Vent covers are great for two things: they help prevent condensation, and they keep you warm. Lots of warm air escapes out the vents in your RV. A cover adds an extra layer of insulation. The best part is, you can still open the vents even if there’s snow on the roof!
How to Winterize an RV for Winter Living
If you’re planning on living in your RV during the winter, you likely won’t want to fully winterize it — as doing so makes it impossible to utilize your RV’s plumbing and water system. That said, if you’re going to put your RV into storage, winterizing is essential if your region falls below freezing!

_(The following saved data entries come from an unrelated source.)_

(** X17. No operation of the class takes a gas budget or a gas payment
    away: once [setGasBudget] and [setGasPayment] are among the operations
    made on a builder, whatever else is done before or after them, a build
    fails neither with 'Missing gas budget' nor with 'Missing gas
    payment'. *)
Theorem budget_and_payment_stay_set {Param ObjectData : Type}
    `{Collaborators Param ObjectData}
    (provider : option (Provider Param ObjectData)) (ops : list Operation)
    (t : Transaction) (b : Z) (p : list SuiObjectRef) :
  OpSetGasBudget b ∈ ops ->
  OpSetGasPayment p ∈ ops ->
  let outcome := fst (fst (runBuild provider (performAll ops t))) in
  outcome <> Err MissingGasBudget /\ outcome <> Err MissingGasPayment.
Proof.
  intros Hb Hp outcome. subst outcome.
  rewrite build_after_validation.
  pose proof (performAll_budget ops t (or_intror (ex_intro _ b Hb))) as Hbudget.
  pose proof (performAll_payment ops t (or_intror (ex_intro _ p Hp))) as Hpayment.
  unfold checkRequired. rewrite Hbudget. simpl.
  rewrite (bool_decide_eq_true_2 _ Hpayment). simpl.
  destruct (truthyString (sender (performAll ops t))); simpl; [|by split].
  split.
  - by apply (never_missing_after_validation MissingGasBudget).
  - by apply (never_missing_after_validation MissingGasPayment).
Qed.

Lemma budget_and_payment_stay_set_witness :
  let ops := [OpSetGasPayment []; OpInput (Unresolved (RNumber 1));
              OpSetGasBudget 0; OpSetSender "0x1"; OpSetGasPrice 1] in
  let outcome := fst (fst (runBuild (Some (Fixture.provider [])) (performAll ops newTransaction))) in
  outcome <> Err MissingGasBudget /\ outcome <> Err MissingGasPayment.
Proof.
  intros ops.
  apply (budget_and_payment_stay_set (Some (Fixture.provider [])) ops newTransaction 0 []).
  - subst ops. repeat first [apply list_elem_of_here | apply list_elem_of_further].
  - subst ops. apply list_elem_of_here.
Defined.

(** ** What the snapshot struct refuses *)

Section SnapshotStruct.

Context {Param ObjectData : Type} `{Collaborators Param ObjectData}
  `{SnapshotCollaborators}.

Lemma forallb_refused {A} (f : A -> bool) (l : list A) (a : A) :
  a ∈ l -> f a = false -> forallb f l = false.
Proof.
  intros Ha Hf. apply not_true_is_false. intros Hall.
  rewrite forallb_forall in Hall. apply list_elem_of_In in Ha.
  rewrite (Hall a Ha) in Hf. discriminate Hf.
Qed.

End SnapshotStruct.

(** X18. [serialize] gives no snapshot of a builder that the snapshot
    struct refuses: when every input has a value and an input, a command
    or a payment reference is refused by its struct, or the gas budget or
    price is no integer in text, it fails with the error of the struct. *)
Theorem serialize_validates_snapshot {Param ObjectData : Type}
    `{Collaborators Param ObjectData} `{SnapshotCollaborators} (t : Transaction) :
  (forall i, i ∈ inputs t -> truthy (value i) = true) ->
  (exists i, i ∈ inputs t /\ isTransactionInput i = false)
  \/ (exists c, c ∈ commands t /\ isTransactionCommand c = false)
  \/ (exists refs r, payment (gasConfig t) = Some refs
                     /\ r ∈ refs /\ isSuiObjectRef r = false)
  \/ gasStringsOk (gasConfig t) = false ->
  serialize t = Err StructError.
Proof.
  intros Hall Hrefused. rewrite serialize_cases. simpl.
  assert (Eall : forallb (fun i => truthy (value i)) (inputs t) = true).
  { apply forallb_forall. intros i Hi. apply Hall. by apply list_elem_of_In. }
  rewrite Eall. simpl.
  assert (Eis : isSerializedTransactionBuilder
                  {| snapshot_version := 1;
                     snapshot_sender := None;
                     snapshot_expiration := ExpirationUndefined;
                     snapshot_inputs := inputs t;
                     snapshot_commands := commands t;
                     snapshot_gasConfig := gasConfig t |} = false).
  { unfold isSerializedTransactionBuilder, isGasConfig. simpl.
    destruct Hrefused as [(i & Hi & Hf) | [(c & Hc & Hf) | [(refs & r & Hp & Hr & Hf) | Hg]]].
    - by rewrite (forallb_refused _ _ i Hi Hf).
    - rewrite (forallb_refused _ _ c Hc Hf). apply andb_false_iff. left.
      apply andb_false_r.
    - rewrite Hp, (forallb_refused _ _ r Hr Hf). rewrite !andb_false_r. reflexivity.
    - rewrite Hg. apply andb_false_r. }
  by rewrite Eis.
Qed.

Lemma serialize_validates_snapshot_witness :
  serialize (snd (add (Command "Unknown" []) Fixture.funded)) = Err StructError.
Proof.
  apply serialize_validates_snapshot.
  - intros i Hi. by apply elem_of_nil in Hi.
  - right. left. exists (Command "Unknown" []). split; [apply list_elem_of_here | reflexivity].
Defined.

(** X19. [from] returns a builder only for the text of a JSON object
    whose [version] is the number 1 and that has no key but the six of
    the snapshot struct; the text of any other JSON value, and an object
    of another version, is refused. *)
Theorem from_refuses_other_versions {Param ObjectData : Type}
    `{Collaborators Param ObjectData} `{SnapshotCollaborators}
    (j : Json) (t : Transaction) :
  from (SerializedJSON j) = Ok t ->
  exists fields,
    j = JObject fields
    /\ getField "version" fields = Some (JNumber 1)
    /\ knownKeys ["version"; "sender"; "expiration"; "inputs"; "commands"; "gasConfig"]
         fields = true.
Proof.
  unfold from, assertSerializedTransactionBuilder, asSerializedTransactionBuilder.
  destruct j as [| | | | |fields]; try discriminate.
  destruct (knownKeys _ fields) eqn:Ek; [|discriminate].
  destruct (getField "version" fields) as [[| |n| | |]|] eqn:Ev; try discriminate.
  destruct (n =? 1)%Z eqn:En; [|discriminate].
  apply Z.eqb_eq in En as ->. intros _. by exists fields.
Qed.

Lemma from_refuses_other_versions_witness :
  let snapshot version :=
    SerializedJSON (JObject [("version", JNumber version); ("inputs", JArray []);
                             ("commands", JArray []); ("gasConfig", JObject [])]) in
  from (snapshot 1%Z) = Ok newTransaction
  /\ from (snapshot 2%Z) = Err StructError
  /\ exists fields,
       JObject [("version", JNumber 1); ("inputs", JArray []);
                ("commands", JArray []); ("gasConfig", JObject [])] = JObject fields
       /\ getField "version" fields = Some (JNumber 1)
       /\ knownKeys ["version"; "sender"; "expiration"; "inputs"; "commands"; "gasConfig"]
            fields = true.
Proof.
  intros snapshot. split; [reflexivity | split; [reflexivity|]].
  apply (from_refuses_other_versions _ newTransaction). reflexivity.
Defined.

Winterizing your RV’s plumbing system can be done in two ways. You can run RV antifreeze through the entirety of the plumbing system, which is safe since the RV-specific product is nontoxic. That said, some campers say they can continue to taste the residue of the RV antifreeze for a long while after they dump it, and alcohol-based antifreeze can dry out and degrade your plumbing fittings over time.
If you do utilize RV antifreeze to winterize your RV system, be sure to bypass your RV’s hot water heater. And make sure you’re using the right stuff — regular engine antifreeze has NO place in RV plumbing!
The other winterizing option is a little bit less intrusive: it involves using compressed air to blow out your RV’s water lines and ensure they’re nice and dry, which will help you avoid any freeze damage. You’ll need to use an RV blow out plug to achieve this, and be sure to check your owner’s manual to learn the correct pressure to use so as not to damage anything.
You’ll also need to drain your RV’s hot water heater, which may involve removing the anode rod. You’ll likely need a socket wrench to do this, though the exact size will vary based on what kind of RV you have. As always, consult your manual for full details on RV winterizing.
You’ll see some beautiful, unique sights along your winter RV trip. There’s nothing quite like being in the solitude of a winter campsite, watching the snowfall and blanket the land around you. Make sure you follow the tips we’ve included here to stay safe during your winter adventure. Remember, warm and dry, not cold and wet!